Convinced that his popularity was eternal, Obama responded by saying, yes, but there's a "big difference" between 1994 and 2010, and that big difference is "you've got me."

The funny thing is, Obama might have been right. Because things might be much worse for Democrats in 2010 than they were in 1994 -- and the big difference might well be Barack Obama.

In fairness, the biggest difference is probably the economy, which in political terms should be fitted for a pine box. Of course, Mr. Credibility, Joe Biden, says it's doing great, sounding a bit like the shopkeeper in the Monty Python "Dead Parrot sketch" who insists the bird's "just resting."

In 1994, when the Contract with America Congress took control, the jobless rate was 5.6 percent.
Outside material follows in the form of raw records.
(* ===== verification/SshCleanup.v ===== *)
(** * pkg/proxy/ssh/proxy.go: the goroutines that clean up the pool

    [Configure] in dynamic mode starts one, [closeAllLocked] ends it by closing a
    channel that the goroutine has read from the proxy when it began to run. The work
    of a tick is [cleanupExpiredConnections] of [Ssh]. *)

From S2P Require Import Prelude Ssh.
#[local] Open Scope nat_scope.

(** Where a [poolCleanupLoop] is: before it has read the channel, in the select with
    the channel it read, at its end. A nil channel is never ready. *)
Inductive loop_pc := Spawned | Selecting (done : option nat) | LoopEnded.

Record cleanups := MkCleanups {
  cleanupDone : option nat;          (* channels by number *)
  made : nat;
  closed_chans : list nat;
  loops : list loop_pc;
}.

Definition no_cleanups : cleanups := MkCleanups None 0 [] [].

(** The first part of [closeAllLocked]; closing a channel twice panics. *)
Definition stop_cleanup (c : cleanups) : cleanups :=
  match cleanupDone c with
  | None => c
  | Some d =>
      MkCleanups None (made c) (if decide (d ∈ closed_chans c) then closed_chans c else closed_chans c ++ [d]) (loops c)
  end.

(** The end of [Configure] in dynamic mode. *)
Definition start_cleanup (c : cleanups) : cleanups :=
  MkCleanups (Some (made c)) (S (made c)) (closed_chans c) (loops c ++ [Spawned]).

Definition set_loop (c : cleanups) (i : nat) (pc : loop_pc) : cleanups :=
  MkCleanups (cleanupDone c) (made c) (closed_chans c) (<[i := pc]> (loops c)).

(** One goroutine takes a step, holding the lock it needs. *)
Inductive cleanup_step : cleanups → cleanups → Prop :=
  | cleanup_configure c : cleanup_step c (start_cleanup (stop_cleanup c))
  | cleanup_close c : cleanup_step c (stop_cleanup c)          (* also a static or failed [Configure] *)
  | cleanup_capture c i :
      loops c !! i = Some Spawned → cleanup_step c (set_loop c i (Selecting (cleanupDone c)))
  | cleanup_tick c i done : loops c !! i = Some (Selecting done) → cleanup_step c (set_loop c i (Selecting done))
  | cleanup_stop c i d :
      loops c !! i = Some (Selecting (Some d)) → d ∈ closed_chans c → cleanup_step c (set_loop c i LoopEnded).

(** A channel that a loop waits on is the proxy's, or closed. *)
Record chans_ok (c : cleanups) : Prop := {
  co_current : ∀ d, cleanupDone c = Some d → d < made c ∧ d ∉ closed_chans c;
  co_closed : NoDup (closed_chans c) ∧ ∀ d, d ∈ closed_chans c → d < made c;
  co_waits : ∀ i d, loops c !! i = Some (Selecting (Some d)) → cleanupDone c = Some d ∨ d ∈ closed_chans c;
}.

Lemma chans_ok_stop c : chans_ok c → chans_ok (stop_cleanup c).
Proof.
  intros [Hc [Hn Hm] Hw]. unfold stop_cleanup. destruct (cleanupDone c) as [d|] eqn:E; [|by constructor; rewrite ?E].
  destruct (Hc d eq_refl) as [Hd Hnd]. rewrite decide_False by done. constructor; cbn; [done|split|].
  - apply NoDup_app. split_and!; [done|set_solver|apply NoDup_singleton].
  - intros d' [?|Hx%list_elem_of_singleton]%elem_of_app; [auto|subst; auto].
  - intros i d' Hi. right. destruct (Hw i d' Hi) as [[= ->]|?]; set_solver.
Qed.

Lemma chans_ok_loop c i pc :
  (∀ d, pc = Selecting (Some d) → cleanupDone c = Some d ∨ d ∈ closed_chans c) →
  chans_ok c → chans_ok (set_loop c i pc).
Proof.
  intros Hp [Hc Hm Hw]. constructor; cbn; [done|done|]. intros j d Hj.
  apply list_lookup_insert_Some in Hj as [(_ & -> & _)|[_ Hj]]; eauto.
Qed.

Lemma chans_ok_step c c' : cleanup_step c c' → chans_ok c → chans_ok c'.
Proof.
  intros Hs Hc. destruct Hs as [c|c|c i Hi|c i done Hi|c i d Hi Hd].
  - assert (cleanupDone (stop_cleanup c) = None) as He by (unfold stop_cleanup; by destruct (cleanupDone c) eqn:E).
    apply chans_ok_stop in Hc as [_ [Hn Hm] Hw]. rewrite He in Hw. constructor; cbn; [|split; [done|]|].
    + intros d [= <-]. split; [lia|]. intros ?%Hm. lia.
    + intros d ?%Hm. lia.
    + intros i d Hi. apply lookup_app_Some in Hi as [Hi|[_ Hi]].
      * right. by destruct (Hw i d Hi).
      * by apply list_lookup_singleton_Some in Hi as [_ ?].
  - by apply chans_ok_stop.
  - apply chans_ok_loop; [|done]. intros d [= ?]. auto.
  - apply chans_ok_loop; [|done]. intros d [= ->]. by apply (co_waits c Hc i).
  - by apply chans_ok_loop.
Qed.

(** A loop that has read its channel is ended by the next [Close] or [Configure]: in
    every interleaving the channel it waits on is the proxy's or is closed, and no
    channel is closed twice. *)
Theorem ssh_cleanup_stopped c i d :
  rtc cleanup_step no_cleanups c → loops c !! i = Some (Selecting (Some d)) →
  NoDup (closed_chans c)
  ∧ ∃ c', cleanup_step (stop_cleanup c) c' ∧ loops c' !! i = Some LoopEnded.
Proof.
  intros Hr Hi. assert (chans_ok c) as Hc.
  { eapply (rtc_invariant _ chans_ok); [|exact Hr|]; [intros ??; apply chans_ok_step|].
    constructor; cbn; [done|split; [constructor|]|done]. intros ? []%not_elem_of_nil. }
  split; [apply Hc|]. exists (set_loop (stop_cleanup c) i LoopEnded).
  assert (loops (stop_cleanup c) = loops c) as Hl by (unfold stop_cleanup; by destruct (cleanupDone c)).
  assert (d ∈ closed_chans (stop_cleanup c)) as Hd.
  { unfold stop_cleanup. destruct (co_waits c Hc i d Hi) as [->|Hd]; [|destruct (cleanupDone c)]; cbn; try case_decide;
      set_solver. }
  split; [by apply cleanup_stop with d; [rewrite Hl|]|]. cbn. rewrite Hl. apply list_lookup_insert_eq.
  by eapply lookup_lt_Some.
Qed.

Definition leaked : cleanups := MkCleanups None 1 [0] [Selecting None].

Lemma leaked_forever c c' i :
  loops c !! i = Some (Selecting None) → rtc cleanup_step c c' → loops c' !! i = Some (Selecting None).
Proof.
  intros Hi Hr. revert Hi. apply (rtc_invariant cleanup_step (λ c, loops c !! i = Some (Selecting None)) c c'); [|done].
  intros a b Hs Ha. assert (loops (stop_cleanup a) = loops a) as Hl by (unfold stop_cleanup; by destruct (cleanupDone a)).
  destruct Hs as [a|a|a j Hj|a j dn Hj|a j d Hj _]; cbn [start_cleanup set_loop loops]; rewrite ?Hl; try exact Ha.
  - by apply lookup_app_l_Some.
  - destruct (decide (i = j)) as [->|]; [congruence|]. by rewrite list_lookup_insert_ne.
  - destruct (decide (i = j)) as [->|]; [|by rewrite list_lookup_insert_ne].
    rewrite Ha in Hj. injection Hj as <-. apply list_lookup_insert_eq. by eapply lookup_lt_Some.
  - destruct (decide (i = j)) as [->|]; [congruence|]. by rewrite list_lookup_insert_ne.
Qed.

(** A proxy that is closed as soon as it is configured, as a test of a datasource
    does, can leave its goroutine running for good: the goroutine reads the channel
    after [Close] has taken it away, and no later operation ends it. *)
Theorem ssh_cleanup_leaks :
  rtc cleanup_step no_cleanups leaked
  ∧ ∀ c, rtc cleanup_step leaked c → loops c !! 0 = Some (Selecting None).
Proof.
  split; [|intros c; by apply leaked_forever].
  eapply rtc_l; [apply cleanup_configure|]. eapply rtc_l; [apply cleanup_close|].
  eapply rtc_l; [by apply (cleanup_capture _ 0)|]. apply rtc_refl.
Qed.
Today it's 9.5 and may well climb higher. More than 18 percent of people who want full-time work can only find part-time jobs. Consumer confidence is falling again, housing sales recently hit a 15-year low, the stock market is off 11 percent since its April highs for the year.

While some people -- such as yours truly -- think Obama and the Democrats deserve much of the blame for the worsening economy, one can be agnostic on all that and recognize that voters have lost faith in the Democratic Party (which is not quite the same thing as saying they have bottomless respect for the GOP). The congressional generic ballot -- asking which party voters prefer -- is as bad for Democrats today as it was in 1994. Stu Rothenberg, editor of the Rothenberg Report -- not exactly an RNC direct-mail operation -- says Obama's approval rating (already below 50 percent) will likely rival Clinton's in November of 1994. Already, Democrats in tight races, including the Senate majority leader, are distancing themselves from the White House, and pretty much everyone has stopped trying to make lemonade out of the ObamaCare lemon.

Moreover, Obama has lost his connection with the American people. He's aloof without inspiring confidence. On issue after issue -- terrorism, immigration, the oil spill, the environment and the ground zero mosque -- he seems determined to craft his responses in a way that will annoy the most people possible.

Liberals are frantically trying to explain away Obama's problems. Some want to protect their investment in Obama, and some want to protect their investment in liberalism. So some claim that his mistakes stem from not being progressive enough, while others insist that he's played his cards right, but we need to wait a bit longer for the payoff.

I'm dubious on both counts. Obama has delivered massively for progressives, and it strikes me as idiotic to say that if he only squeezed a bit more liberalism into his first two years, everything would be better. Moreover, I don't think the payoff is coming, because I think the policies are wrong.

But, again, that's an argument for a different day. What's clear right now is that the president who claimed to be the personification of a world-historical moment has clearly misread his mandate, the mood and the moment. He's lost at sea, and not even a bigger boat will save him.